START Input data

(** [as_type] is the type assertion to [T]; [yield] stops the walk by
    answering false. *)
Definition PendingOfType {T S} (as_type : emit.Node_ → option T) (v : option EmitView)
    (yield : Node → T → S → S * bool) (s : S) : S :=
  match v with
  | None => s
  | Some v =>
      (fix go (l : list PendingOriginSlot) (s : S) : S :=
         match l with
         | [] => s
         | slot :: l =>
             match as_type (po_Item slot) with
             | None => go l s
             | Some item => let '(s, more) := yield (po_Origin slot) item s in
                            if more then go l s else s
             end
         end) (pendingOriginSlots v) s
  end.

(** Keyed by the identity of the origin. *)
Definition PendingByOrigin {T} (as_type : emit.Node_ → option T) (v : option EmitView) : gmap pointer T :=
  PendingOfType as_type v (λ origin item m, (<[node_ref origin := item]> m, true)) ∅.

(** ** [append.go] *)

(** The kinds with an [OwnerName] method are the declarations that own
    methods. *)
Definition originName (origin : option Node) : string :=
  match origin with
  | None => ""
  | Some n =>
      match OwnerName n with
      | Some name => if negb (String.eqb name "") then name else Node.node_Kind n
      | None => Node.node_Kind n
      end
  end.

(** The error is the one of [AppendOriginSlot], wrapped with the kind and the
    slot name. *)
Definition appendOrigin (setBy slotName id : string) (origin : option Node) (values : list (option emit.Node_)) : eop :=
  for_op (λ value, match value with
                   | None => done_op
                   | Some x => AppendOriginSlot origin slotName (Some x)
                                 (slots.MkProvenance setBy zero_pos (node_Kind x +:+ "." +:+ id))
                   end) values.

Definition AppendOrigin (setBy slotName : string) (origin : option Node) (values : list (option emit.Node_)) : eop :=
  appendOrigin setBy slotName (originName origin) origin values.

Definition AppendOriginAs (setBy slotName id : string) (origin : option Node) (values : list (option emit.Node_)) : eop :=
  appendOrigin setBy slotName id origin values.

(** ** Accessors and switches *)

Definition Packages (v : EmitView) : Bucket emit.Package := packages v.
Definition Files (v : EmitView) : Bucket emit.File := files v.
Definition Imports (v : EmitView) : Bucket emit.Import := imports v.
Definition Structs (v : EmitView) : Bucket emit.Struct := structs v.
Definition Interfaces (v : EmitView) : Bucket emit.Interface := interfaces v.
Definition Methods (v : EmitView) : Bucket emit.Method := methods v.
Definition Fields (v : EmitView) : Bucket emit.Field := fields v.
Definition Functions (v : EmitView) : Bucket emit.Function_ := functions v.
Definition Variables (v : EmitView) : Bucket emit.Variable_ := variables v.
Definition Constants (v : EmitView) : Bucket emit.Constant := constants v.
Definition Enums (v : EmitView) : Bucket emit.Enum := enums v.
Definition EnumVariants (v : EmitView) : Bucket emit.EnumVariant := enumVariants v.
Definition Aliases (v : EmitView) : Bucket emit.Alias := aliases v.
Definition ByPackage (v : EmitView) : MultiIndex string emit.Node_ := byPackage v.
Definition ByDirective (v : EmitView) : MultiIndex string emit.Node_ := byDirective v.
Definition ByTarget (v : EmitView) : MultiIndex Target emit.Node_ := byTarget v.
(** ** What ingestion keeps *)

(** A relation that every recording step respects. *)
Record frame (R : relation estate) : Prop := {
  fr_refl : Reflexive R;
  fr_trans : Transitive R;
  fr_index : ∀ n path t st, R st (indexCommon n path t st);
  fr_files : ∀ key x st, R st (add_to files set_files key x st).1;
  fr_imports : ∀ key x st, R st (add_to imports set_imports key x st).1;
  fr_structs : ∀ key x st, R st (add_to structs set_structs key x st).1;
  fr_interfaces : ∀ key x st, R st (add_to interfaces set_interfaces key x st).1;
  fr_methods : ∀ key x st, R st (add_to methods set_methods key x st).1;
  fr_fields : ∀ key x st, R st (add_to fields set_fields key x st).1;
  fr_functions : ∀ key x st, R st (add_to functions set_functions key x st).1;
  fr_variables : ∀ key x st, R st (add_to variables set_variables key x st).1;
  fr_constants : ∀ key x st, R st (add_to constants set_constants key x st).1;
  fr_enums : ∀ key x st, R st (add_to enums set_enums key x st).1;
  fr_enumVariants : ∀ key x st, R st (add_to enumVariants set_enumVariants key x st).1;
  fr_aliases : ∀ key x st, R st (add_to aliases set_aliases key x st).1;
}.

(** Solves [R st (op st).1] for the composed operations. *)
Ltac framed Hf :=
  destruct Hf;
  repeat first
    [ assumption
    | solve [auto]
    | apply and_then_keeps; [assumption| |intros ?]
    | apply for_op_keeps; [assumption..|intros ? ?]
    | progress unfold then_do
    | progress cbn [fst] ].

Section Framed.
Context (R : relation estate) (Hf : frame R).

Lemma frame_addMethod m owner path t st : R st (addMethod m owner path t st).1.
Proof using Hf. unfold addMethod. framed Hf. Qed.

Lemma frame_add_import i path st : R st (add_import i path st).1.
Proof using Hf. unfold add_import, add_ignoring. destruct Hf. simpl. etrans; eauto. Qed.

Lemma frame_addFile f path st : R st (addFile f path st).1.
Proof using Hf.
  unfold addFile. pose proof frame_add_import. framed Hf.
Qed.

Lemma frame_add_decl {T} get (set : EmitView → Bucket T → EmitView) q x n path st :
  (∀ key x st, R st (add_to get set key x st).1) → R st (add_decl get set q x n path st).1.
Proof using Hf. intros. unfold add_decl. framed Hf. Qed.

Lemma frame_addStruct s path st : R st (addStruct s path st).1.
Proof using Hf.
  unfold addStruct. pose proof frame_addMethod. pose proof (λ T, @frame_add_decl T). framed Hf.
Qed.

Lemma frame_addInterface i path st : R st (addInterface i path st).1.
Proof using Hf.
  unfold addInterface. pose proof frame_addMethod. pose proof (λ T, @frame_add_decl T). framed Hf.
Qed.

END Input data
START Input data

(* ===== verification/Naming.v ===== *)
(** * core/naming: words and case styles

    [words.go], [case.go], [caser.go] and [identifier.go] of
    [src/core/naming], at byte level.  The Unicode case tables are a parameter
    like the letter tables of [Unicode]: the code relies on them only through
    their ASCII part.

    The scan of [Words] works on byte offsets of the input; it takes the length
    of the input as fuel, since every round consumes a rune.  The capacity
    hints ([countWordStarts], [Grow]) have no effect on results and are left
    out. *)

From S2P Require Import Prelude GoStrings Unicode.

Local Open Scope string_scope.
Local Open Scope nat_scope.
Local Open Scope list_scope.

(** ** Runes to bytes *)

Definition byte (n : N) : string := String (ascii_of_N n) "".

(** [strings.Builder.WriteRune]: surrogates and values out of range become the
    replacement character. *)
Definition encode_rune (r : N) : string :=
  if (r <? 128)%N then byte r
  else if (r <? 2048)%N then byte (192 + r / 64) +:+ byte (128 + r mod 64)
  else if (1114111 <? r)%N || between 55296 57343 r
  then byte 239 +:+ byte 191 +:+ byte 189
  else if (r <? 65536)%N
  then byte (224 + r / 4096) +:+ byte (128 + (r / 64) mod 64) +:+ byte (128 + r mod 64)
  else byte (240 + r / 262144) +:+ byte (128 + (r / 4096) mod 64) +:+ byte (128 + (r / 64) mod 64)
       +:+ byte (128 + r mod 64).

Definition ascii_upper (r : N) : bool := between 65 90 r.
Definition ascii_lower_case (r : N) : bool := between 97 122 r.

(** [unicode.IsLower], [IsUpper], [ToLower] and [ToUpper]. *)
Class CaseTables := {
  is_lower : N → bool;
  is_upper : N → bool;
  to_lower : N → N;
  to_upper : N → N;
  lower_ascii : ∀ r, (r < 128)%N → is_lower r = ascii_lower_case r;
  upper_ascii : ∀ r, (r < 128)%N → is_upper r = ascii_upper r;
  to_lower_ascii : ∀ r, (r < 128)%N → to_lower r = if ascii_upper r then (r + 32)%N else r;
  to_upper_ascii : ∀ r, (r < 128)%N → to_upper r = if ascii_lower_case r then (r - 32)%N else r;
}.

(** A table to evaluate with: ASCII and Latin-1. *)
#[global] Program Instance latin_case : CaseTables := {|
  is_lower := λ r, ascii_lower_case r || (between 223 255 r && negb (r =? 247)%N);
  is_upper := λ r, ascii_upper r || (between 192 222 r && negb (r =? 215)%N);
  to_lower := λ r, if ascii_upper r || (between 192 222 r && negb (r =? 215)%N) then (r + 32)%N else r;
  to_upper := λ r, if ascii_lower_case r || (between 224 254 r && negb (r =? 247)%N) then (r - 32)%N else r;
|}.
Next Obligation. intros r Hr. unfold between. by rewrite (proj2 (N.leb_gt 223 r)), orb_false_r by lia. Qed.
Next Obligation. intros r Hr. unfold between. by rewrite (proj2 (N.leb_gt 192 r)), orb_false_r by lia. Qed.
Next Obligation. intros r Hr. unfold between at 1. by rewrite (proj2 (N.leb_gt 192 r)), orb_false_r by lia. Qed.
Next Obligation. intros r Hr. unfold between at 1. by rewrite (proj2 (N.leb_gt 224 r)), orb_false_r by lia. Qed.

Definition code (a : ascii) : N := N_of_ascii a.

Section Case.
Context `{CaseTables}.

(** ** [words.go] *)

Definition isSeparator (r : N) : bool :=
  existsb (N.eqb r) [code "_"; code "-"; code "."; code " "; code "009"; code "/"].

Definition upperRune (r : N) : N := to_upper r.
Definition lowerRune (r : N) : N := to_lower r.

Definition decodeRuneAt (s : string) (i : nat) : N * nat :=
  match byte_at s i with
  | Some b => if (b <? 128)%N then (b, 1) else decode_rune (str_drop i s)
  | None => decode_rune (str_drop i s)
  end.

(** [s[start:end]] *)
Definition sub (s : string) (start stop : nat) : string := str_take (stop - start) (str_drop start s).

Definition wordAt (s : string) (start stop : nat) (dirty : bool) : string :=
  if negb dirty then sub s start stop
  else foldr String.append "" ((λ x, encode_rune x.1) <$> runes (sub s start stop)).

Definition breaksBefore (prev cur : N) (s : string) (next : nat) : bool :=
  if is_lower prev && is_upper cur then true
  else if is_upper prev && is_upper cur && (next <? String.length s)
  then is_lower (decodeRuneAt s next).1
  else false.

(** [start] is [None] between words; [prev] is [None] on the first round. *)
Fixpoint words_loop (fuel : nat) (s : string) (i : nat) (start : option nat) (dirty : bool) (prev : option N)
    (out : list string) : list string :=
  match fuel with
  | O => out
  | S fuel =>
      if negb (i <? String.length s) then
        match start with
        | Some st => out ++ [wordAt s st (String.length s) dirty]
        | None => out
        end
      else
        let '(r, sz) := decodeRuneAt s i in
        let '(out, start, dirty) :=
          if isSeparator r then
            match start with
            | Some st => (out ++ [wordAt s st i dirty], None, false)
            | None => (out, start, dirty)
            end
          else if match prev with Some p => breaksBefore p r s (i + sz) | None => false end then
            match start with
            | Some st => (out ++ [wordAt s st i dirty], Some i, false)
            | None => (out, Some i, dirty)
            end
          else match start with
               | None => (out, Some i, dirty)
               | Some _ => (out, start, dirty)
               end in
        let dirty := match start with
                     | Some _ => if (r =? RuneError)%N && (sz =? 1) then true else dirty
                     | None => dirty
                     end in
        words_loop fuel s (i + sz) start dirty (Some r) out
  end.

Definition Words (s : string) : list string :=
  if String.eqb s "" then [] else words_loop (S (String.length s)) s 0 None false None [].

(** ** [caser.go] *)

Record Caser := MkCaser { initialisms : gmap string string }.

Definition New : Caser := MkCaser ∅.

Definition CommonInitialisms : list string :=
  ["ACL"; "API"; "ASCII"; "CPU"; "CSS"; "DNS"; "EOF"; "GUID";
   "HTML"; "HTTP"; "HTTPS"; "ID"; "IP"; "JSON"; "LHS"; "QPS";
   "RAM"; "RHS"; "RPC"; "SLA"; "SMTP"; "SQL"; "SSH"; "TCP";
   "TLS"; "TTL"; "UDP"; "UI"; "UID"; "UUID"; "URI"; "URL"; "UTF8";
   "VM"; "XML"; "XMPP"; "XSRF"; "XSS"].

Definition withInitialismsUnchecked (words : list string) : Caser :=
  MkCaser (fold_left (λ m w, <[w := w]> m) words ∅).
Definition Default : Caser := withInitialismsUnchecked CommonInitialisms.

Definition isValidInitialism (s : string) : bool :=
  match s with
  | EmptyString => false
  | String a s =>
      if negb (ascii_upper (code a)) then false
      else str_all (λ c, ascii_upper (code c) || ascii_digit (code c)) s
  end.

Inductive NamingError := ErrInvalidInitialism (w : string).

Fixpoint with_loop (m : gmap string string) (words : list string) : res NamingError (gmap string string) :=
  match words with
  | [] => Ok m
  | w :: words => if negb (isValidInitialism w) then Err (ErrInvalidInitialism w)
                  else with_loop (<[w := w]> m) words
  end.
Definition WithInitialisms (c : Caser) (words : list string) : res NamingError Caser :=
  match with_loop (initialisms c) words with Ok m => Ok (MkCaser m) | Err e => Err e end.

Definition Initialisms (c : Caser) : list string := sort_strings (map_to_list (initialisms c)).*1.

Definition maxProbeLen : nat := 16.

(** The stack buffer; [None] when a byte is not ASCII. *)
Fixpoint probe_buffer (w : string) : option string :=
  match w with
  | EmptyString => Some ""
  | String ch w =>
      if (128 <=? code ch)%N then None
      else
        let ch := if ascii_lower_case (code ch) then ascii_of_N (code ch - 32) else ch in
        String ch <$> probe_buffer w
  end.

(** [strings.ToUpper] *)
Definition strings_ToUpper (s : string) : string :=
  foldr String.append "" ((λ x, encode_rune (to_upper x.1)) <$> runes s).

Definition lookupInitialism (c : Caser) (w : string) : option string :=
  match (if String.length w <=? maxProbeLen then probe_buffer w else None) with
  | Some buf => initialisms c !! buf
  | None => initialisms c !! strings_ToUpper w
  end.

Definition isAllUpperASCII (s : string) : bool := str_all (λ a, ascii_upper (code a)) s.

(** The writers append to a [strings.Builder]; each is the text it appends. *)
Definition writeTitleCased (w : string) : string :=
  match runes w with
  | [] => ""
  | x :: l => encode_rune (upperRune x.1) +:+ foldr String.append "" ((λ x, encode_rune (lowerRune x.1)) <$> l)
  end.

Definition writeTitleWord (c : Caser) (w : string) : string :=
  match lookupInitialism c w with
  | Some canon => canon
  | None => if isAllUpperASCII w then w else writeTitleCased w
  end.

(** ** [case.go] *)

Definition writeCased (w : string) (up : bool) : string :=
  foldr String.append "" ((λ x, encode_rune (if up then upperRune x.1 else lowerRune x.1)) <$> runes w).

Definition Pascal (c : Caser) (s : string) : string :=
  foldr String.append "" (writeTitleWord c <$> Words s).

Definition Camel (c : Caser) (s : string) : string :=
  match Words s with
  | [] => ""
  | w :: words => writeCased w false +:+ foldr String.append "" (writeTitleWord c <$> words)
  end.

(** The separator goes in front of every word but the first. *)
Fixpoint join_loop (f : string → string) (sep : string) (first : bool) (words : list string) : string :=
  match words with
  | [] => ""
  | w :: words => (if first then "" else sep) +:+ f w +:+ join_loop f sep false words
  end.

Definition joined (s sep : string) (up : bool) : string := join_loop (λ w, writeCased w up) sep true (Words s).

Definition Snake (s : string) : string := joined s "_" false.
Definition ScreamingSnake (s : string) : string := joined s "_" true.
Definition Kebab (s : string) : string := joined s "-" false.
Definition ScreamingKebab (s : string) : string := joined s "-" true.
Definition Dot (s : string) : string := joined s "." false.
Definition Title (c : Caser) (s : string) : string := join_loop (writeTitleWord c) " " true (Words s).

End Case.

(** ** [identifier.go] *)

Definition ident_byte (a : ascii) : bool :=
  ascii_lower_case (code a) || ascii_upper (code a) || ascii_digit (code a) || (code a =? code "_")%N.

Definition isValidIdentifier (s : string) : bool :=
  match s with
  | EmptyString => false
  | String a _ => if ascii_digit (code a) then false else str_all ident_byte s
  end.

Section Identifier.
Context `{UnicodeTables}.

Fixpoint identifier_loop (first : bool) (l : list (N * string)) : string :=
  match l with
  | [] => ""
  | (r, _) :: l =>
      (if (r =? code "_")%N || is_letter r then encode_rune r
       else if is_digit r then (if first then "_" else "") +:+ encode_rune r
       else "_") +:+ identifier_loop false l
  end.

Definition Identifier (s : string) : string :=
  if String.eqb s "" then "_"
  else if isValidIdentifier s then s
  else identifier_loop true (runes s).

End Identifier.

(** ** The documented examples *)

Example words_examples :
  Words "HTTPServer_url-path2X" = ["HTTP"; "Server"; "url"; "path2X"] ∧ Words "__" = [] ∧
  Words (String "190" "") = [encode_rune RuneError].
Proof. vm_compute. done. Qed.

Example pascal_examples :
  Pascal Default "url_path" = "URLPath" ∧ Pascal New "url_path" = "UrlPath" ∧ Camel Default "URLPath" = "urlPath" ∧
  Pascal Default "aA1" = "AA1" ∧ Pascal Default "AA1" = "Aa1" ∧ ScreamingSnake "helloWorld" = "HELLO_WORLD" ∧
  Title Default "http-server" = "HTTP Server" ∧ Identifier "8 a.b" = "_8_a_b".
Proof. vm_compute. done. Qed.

END Input data
START Input data

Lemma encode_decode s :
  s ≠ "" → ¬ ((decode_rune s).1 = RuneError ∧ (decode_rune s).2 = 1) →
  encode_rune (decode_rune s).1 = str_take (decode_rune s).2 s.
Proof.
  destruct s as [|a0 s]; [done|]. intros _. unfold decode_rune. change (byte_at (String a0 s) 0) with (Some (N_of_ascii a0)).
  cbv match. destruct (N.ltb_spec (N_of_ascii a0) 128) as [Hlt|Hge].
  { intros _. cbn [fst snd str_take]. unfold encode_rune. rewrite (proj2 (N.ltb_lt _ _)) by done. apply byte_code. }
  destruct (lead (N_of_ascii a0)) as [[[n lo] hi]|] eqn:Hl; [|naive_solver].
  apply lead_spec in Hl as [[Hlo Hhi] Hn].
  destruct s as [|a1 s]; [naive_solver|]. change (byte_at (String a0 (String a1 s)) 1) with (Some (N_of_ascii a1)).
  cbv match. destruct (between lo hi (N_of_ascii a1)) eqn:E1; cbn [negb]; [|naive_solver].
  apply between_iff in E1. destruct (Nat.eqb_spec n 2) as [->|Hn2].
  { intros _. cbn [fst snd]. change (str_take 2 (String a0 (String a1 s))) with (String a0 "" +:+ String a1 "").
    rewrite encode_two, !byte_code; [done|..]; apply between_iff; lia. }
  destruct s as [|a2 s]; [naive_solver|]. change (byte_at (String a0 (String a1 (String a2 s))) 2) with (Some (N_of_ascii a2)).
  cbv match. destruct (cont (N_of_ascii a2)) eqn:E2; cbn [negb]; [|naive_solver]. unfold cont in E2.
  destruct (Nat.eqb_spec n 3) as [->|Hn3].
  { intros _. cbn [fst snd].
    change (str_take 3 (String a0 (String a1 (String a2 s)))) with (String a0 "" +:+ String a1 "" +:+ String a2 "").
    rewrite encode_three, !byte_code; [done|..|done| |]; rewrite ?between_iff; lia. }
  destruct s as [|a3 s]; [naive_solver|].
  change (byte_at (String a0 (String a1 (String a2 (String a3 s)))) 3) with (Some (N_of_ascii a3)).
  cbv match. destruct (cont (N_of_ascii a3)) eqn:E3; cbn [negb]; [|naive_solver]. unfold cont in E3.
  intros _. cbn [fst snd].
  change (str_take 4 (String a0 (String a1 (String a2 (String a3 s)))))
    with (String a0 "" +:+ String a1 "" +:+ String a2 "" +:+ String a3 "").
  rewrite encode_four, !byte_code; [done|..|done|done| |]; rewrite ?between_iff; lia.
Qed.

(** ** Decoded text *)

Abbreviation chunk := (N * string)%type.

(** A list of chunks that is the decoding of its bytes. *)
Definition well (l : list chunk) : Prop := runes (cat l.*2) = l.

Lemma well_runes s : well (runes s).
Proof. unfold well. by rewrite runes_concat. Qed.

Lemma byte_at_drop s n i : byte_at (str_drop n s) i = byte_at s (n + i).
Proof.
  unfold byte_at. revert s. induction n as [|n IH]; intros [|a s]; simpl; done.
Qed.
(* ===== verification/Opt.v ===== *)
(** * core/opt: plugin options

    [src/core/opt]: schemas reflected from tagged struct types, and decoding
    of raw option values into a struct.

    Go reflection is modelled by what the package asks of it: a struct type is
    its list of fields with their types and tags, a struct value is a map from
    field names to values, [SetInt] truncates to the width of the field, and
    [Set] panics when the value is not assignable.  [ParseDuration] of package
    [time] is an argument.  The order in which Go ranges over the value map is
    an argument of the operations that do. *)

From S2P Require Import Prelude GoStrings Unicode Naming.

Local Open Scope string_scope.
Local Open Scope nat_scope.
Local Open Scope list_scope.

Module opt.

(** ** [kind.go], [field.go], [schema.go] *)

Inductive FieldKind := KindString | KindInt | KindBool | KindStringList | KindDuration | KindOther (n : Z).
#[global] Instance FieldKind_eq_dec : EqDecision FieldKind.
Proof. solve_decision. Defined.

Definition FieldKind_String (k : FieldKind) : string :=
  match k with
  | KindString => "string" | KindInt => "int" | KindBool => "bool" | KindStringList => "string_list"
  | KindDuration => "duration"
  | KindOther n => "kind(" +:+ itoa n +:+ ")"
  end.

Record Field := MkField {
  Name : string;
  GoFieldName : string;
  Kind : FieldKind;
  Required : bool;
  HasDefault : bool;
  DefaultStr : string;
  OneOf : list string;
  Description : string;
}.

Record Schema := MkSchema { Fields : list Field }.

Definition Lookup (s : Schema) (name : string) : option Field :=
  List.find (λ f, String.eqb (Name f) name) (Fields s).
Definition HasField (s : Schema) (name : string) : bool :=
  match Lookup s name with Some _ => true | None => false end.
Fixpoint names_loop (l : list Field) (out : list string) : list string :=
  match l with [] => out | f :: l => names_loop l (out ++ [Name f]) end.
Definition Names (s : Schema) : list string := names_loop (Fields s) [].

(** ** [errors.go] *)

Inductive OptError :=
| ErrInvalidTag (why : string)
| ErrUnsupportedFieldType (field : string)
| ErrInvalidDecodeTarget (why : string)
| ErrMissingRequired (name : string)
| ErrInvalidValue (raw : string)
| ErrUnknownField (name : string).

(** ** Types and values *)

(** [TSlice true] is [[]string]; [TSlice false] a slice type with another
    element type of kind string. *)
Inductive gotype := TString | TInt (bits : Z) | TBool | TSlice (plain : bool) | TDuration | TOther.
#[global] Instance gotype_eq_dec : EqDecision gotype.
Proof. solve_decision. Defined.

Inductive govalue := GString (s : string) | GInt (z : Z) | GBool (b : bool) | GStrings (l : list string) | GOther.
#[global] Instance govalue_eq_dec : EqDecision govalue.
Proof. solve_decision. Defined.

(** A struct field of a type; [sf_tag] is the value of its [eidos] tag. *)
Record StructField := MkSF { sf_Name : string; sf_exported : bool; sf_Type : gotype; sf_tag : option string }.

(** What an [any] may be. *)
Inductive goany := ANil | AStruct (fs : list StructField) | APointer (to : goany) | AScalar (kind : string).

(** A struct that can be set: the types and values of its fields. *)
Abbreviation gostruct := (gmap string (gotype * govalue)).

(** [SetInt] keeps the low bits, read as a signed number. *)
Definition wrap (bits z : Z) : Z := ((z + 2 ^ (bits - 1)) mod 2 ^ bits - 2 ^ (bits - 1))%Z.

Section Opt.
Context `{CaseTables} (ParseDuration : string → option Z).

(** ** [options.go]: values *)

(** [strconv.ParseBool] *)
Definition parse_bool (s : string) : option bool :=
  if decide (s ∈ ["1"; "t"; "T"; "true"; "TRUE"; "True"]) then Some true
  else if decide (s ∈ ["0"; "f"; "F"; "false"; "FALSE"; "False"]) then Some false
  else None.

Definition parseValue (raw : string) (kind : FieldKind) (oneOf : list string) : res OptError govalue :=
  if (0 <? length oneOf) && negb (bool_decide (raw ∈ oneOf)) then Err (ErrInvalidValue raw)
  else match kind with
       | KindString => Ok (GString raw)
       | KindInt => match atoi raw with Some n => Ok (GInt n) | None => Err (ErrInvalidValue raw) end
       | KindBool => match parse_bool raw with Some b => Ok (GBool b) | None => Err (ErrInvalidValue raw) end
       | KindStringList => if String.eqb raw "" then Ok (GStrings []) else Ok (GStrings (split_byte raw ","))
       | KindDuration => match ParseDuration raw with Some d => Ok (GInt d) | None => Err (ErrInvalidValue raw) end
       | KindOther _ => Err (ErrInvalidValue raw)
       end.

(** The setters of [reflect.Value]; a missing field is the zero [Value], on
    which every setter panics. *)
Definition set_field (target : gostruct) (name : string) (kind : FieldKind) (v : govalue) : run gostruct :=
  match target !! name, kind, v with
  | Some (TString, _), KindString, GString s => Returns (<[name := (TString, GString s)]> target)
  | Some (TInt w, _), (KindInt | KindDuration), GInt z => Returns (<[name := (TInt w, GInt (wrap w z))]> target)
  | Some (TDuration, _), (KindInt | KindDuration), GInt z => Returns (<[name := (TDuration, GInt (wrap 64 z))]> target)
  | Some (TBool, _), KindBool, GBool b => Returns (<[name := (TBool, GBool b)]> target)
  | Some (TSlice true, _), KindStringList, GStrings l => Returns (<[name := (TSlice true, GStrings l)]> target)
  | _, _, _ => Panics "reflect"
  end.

END Input data

*Prompt:* Search the listing for the word "enums" and return each line that holds it.

*Solution to the problem:*
Definition Enums (v : EmitView) : Bucket emit.Enum := enums v.
  fr_enums : ∀ key x st, R st (add_to enums set_enums key x st).1;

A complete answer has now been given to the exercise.